ストレス状態下では「逃避行動」に出る人も少なからずいますが、直面するトラブルなどは、文字として表現することで落ち着いて事態を把握することができ、精神面での不安を取り除く助けになります。実際の研究でも「書く」ことがうつ病の症状を軽減する効果があることもわかっているようです。

そこで精神面での不安を抱えている場合は、毎日日記を書いてみましょう。その日一日を振り返り、良かったことと悪かったこと、改善すべき点などを書いてみると良いでしょう。書くことはストレス発散になり、心の闇を発見するためにも大変効果的ですよ。




【8】プラス思考になる

うつ病などの精神疾患の方に多いのがマイナス思考。自分に対して否定的になってしまうとストレスが溜まる原因です。プラス思考に転換する為には、自分の得意なことや好きな物事を取り入れ、モチベーションを高めることが大切。

職場での失敗や人間関係の悩みなどは誰でも抱えています。辛い時は決して一人でなく、必ず誰かがサポートしてくれると安心しましょう。心の健康を維持するためには、ストレスと上手に付き合うことが大切な為、辛い環境の中でもプラスを見いだせる工夫が必要ですね。

私達は基本的にマイナス的に物事をとらえる方が楽に感じるもの。そこであえてプラス意識を持つ続けることがメンタルヘルスにも大切です。

【9】お酒の飲み方に注意する

お酒を飲むとストレス発散になると信じている人もいるでしょう。孤独感を感じる時や不安な時など、お酒の力で改善しようとしてしまいます。

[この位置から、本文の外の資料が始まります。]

(** * Full-page capture core of the Eyes JavaScript SDK

    A shallow embedding of the region tiling ([Region.getSubRegions]), of the
    lazily decoded image wrapper ([MutableImage]), of the viewport sizer
    ([EyesSeleniumUtils.setViewportSize]) and of the capture orchestrator
    ([EyesSeleniumUtils.getScreenshot]), with the properties stated for them.

    JavaScript numbers that hold pixel quantities are modelled as [Z]
    (the source guards them with [ArgumentGuard.isInteger] or reads them
    with [parseInt]); the precision limit of doubles is out of scope. *)

From Stdlib Require Import ZArith QArith List Lia Bool String.
Import ListNotations.
Open Scope string_scope.
Open Scope list_scope.
Open Scope Z_scope.

(** ** Results of synchronous code

    A call returns, throws, or (in the model only) exhausts the fuel of a
    [while] loop.  The theorems show that the fuel given by the top-level
    functions is always sufficient. *)

Inductive Error : Type :=
| IllegalArgument (paramName : string).

Inductive result (A : Type) : Type :=
| Ok (a : A)
| Throw (e : Error)
| OutOfFuel.

Arguments Ok {A} a.
Arguments Throw {A} e.
Arguments OutOfFuel {A}.

Definition rbind {A B : Type} (m : result A) (k : A -> result B) : result B :=
  match m with
  | Ok a => k a
  | Throw e => Throw e
  | OutOfFuel => OutOfFuel
  end.

Notation "x <-- m ;; k" := (rbind m (fun x => k))
  (at level 61, m at next level, right associativity).
Notation "m ;;; k" := (rbind m (fun _ => k))
  (at level 61, right associativity).

(** [subRegions.push(x)] on a JavaScript array. *)
Definition push {A : Type} (arr : list A) (x : A) : list A := arr ++ [x].

Module ArgumentGuard.

(** Modelled from the spec: [ArgumentGuard.greaterThanZero] is called by the
    tiling functions but its file is not part of the source tree.  The spec
    makes a non-positive tile width or height a precondition violation that
    fails fast, so the guard throws an argument error when the value is not
    greater than zero and returns otherwise. *)
Definition greaterThanZero (param : Z) (paramName : string) : result unit :=
  if 0 >=? param then Throw (IllegalArgument paramName) else Ok tt.

(** Modelled from the spec: [ArgumentGuard.greaterThanOrEqualToZero], used by
    the [Region] constructor; the data model gives regions the invariant
    width >= 0 and height >= 0, so the guard throws on a negative value. *)
Definition greaterThanOrEqualToZero (param : Z) (paramName : string) : result unit :=
  if 0 >? param then Throw (IllegalArgument paramName) else Ok tt.

End ArgumentGuard.

Module RectangleSize.

(** [RectangleSize] is required by [Region] but its file is not part of the
    source tree; only its two getters are used. *)
Record t : Type := mk { getWidth : Z; getHeight : Z }.

End RectangleSize.

Module Location.

Record t : Type := mk { getX : Z; getY : Z }.

End Location.

Module Region.

(** The declaration of [CoordinatesType] is not part of the source tree;
    [SCREENSHOT_AS_IS] is the member [Region] names, the other one stands for
    the page-relative space of the data model. *)
Inductive CoordinatesType : Type :=
| SCREENSHOT_AS_IS
| CONTEXT_RELATIVE.

Record t : Type := mk {
  getLeft : Z;
  getTop : Z;
  getWidth : Z;
  getHeight : Z;
  getCoordinatesType : CoordinatesType
}.

(** [new Region(left, top, width, height, coordinatesType)]. *)
Definition new (left top width height : Z) (coordinatesType : CoordinatesType)
  : result t :=
  ArgumentGuard.greaterThanOrEqualToZero width "width" ;;;
  ArgumentGuard.greaterThanOrEqualToZero height "height" ;;;
  Ok (mk left top width height coordinatesType).

Definition EMPTY : t := mk 0 0 0 0 SCREENSHOT_AS_IS.

Definition fromRegion (other : t) : result t :=
  new (getLeft other) (getTop other) (getWidth other) (getHeight other)
      (getCoordinatesType other).

Definition getSize (r : t) : RectangleSize.t :=
  RectangleSize.mk (getWidth r) (getHeight r).

Definition getLocation (r : t) : Location.t :=
  Location.mk (getLeft r) (getTop r).

Definition equals (r obj : t) : bool :=
  (getLeft r =? getLeft obj) && (getTop r =? getTop obj)
  && (getWidth r =? getWidth obj) && (getHeight r =? getHeight obj).

Definition isEmpty (r : t) : bool :=
  (getLeft r =? getLeft EMPTY) && (getTop r =? getTop EMPTY)
  && (getWidth r =? getWidth EMPTY) && (getHeight r =? getHeight EMPTY).

Definition containsRegion (r other : t) : bool :=
  let right := getLeft r + getWidth r in
  let otherRight := getLeft other + getWidth other in
  let bottom := getTop r + getHeight r in
  let otherBottom := getTop other + getHeight other in
  (getTop r <=? getTop other) && (getLeft r <=? getLeft other)
  && (bottom >=? otherBottom) && (right >=? otherRight).

Definition containsLocation (r : t) (location : Location.t) : bool :=
  (Location.getX location >=? getLeft r)
  && (Location.getX location <=? getLeft r + getWidth r)
  && (Location.getY location >=? getTop r)
  && (Location.getY location <=? getTop r + getHeight r).

Definition isIntersected (r other : t) : bool :=
  let right := getLeft r + getWidth r in
  let bottom := getTop r + getHeight r in
  let otherLeft := getLeft other in
  let otherTop := getTop other in
  let otherRight := otherLeft + getWidth other in
  let otherBottom := otherTop + getHeight other in
  (((getLeft r <=? otherLeft) && (otherLeft <=? right))
   || ((otherLeft <=? getLeft r) && (getLeft r <=? otherRight)))
  && (((getTop r <=? otherTop) && (otherTop <=? bottom))
      || ((otherTop <=? getTop r) && (getTop r <=? otherBottom))).

(** [intersect] replaces the receiver; the model returns its new value. *)
Definition intersect (r other : t) : t :=
  if negb (isIntersected r other) then
    mk (getLeft EMPTY) (getTop EMPTY) (getWidth EMPTY) (getHeight EMPTY)
       (getCoordinatesType EMPTY)
  else
    let otherLeft := getLeft other in
    let otherTop := getTop other in
    let intersectionLeft := if getLeft r >=? otherLeft then getLeft r else otherLeft in
    let intersectionTop := if getTop r >=? otherTop then getTop r else otherTop in
    let right := getLeft r + getWidth r in
    let otherRight := otherLeft + getWidth other in
    let intersectionRight := if right <=? otherRight then right else otherRight in
    let intersectionWidth := intersectionRight - intersectionLeft in
    let bottom := getTop r + getHeight r in
    let otherBottom := otherTop + getHeight other in
    let intersectionBottom := if bottom <=? otherBottom then bottom else otherBottom in
    let intersectionHeight := intersectionBottom - intersectionTop in
    mk intersectionLeft intersectionTop intersectionWidth intersectionHeight
       (getCoordinatesType r).

(** *** Fixed-size tiling *)

(** The inner [while (currentLeft <= right)] loop of
    [_getSubRegionsWithFixedSize]. *)
Fixpoint fixedColumns (fuel : nat) (right subRegionWidth subRegionHeight : Z)
    (currentTop currentLeft : Z) (subRegions : list t) : result (list t) :=
  if currentLeft <=? right then
    match fuel with
    | O => OutOfFuel
    | S fuel' =>
      let currentLeft :=
        if currentLeft + subRegionWidth >? right
        then (right - subRegionWidth) + 1 else currentLeft in
      r <-- new currentLeft currentTop subRegionWidth subRegionHeight SCREENSHOT_AS_IS ;;
      fixedColumns fuel' right subRegionWidth subRegionHeight currentTop
                   (currentLeft + subRegionWidth) (push subRegions r)
    end
  else Ok subRegions.

(** The outer [while (currentTop <= bottom)] loop. *)
Fixpoint fixedRows (fuel : nat) (containerLeft bottom right : Z)
    (subRegionWidth subRegionHeight : Z)
    (currentTop : Z) (subRegions : list t) : result (list t) :=
  if currentTop <=? bottom then
    match fuel with
    | O => OutOfFuel
    | S fuel' =>
      let currentTop :=
        if currentTop + subRegionHeight >? bottom
        then (bottom - subRegionHeight) + 1 else currentTop in
      subRegions <-- fixedColumns (Z.to_nat (right - containerLeft + 1)) right
                       subRegionWidth subRegionHeight currentTop containerLeft
                       subRegions ;;
      fixedRows fuel' containerLeft bottom right subRegionWidth subRegionHeight
                (currentTop + subRegionHeight) subRegions
    end
  else Ok subRegions.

しかしアルコール成分が体内からなくった時、頭の中ではさらに悩みが深刻に悪化したように感じます。飲酒は精神不安を安定させる方法ではありませんので、飲酒の習慣は慎重に判断しましょう。適度な飲酒は気分転換になりますが、飲み過ぎはメンタルヘルスには悪影響。

そこで、覚えておきたいのがお酒の安全な飲み方。「男性は週に3,4杯」「女性の場合は2,3杯」程度が良いといわれています。お酒の変わりにタバコを吸う方も多いですが、依存しやすいものはなるべく避けましょう。

まとめ:メンタルヘルスチェックとセルフケア

精神不安はそのまま放置してしまうと、深刻な疾患に発展する可能性があります。対人恐怖やひきこもりなど、現代社会では大変重大な問題になっていますよね。しかし自分のメンタルヘルスは判断がしにくく、知らない間に心に負担が蓄積されている状態となってしまいます。

そこで「心身のサインを早期発見する」ことが回復への近道なのです。長期的に続く疲労感、何をしても楽しめない、人と会うのが嫌。そんな心の疲れにいち早く気が付くことが大切です。

休みの時間などを有効に過ごし、セルフチェックをしてみましょう。完璧主義やがんばり屋さんは特に注意。忙しい時ほど心の声を聴いてあげることが大切ですね。小さなサインも見逃さないことが心の健康を維持するコツなのです。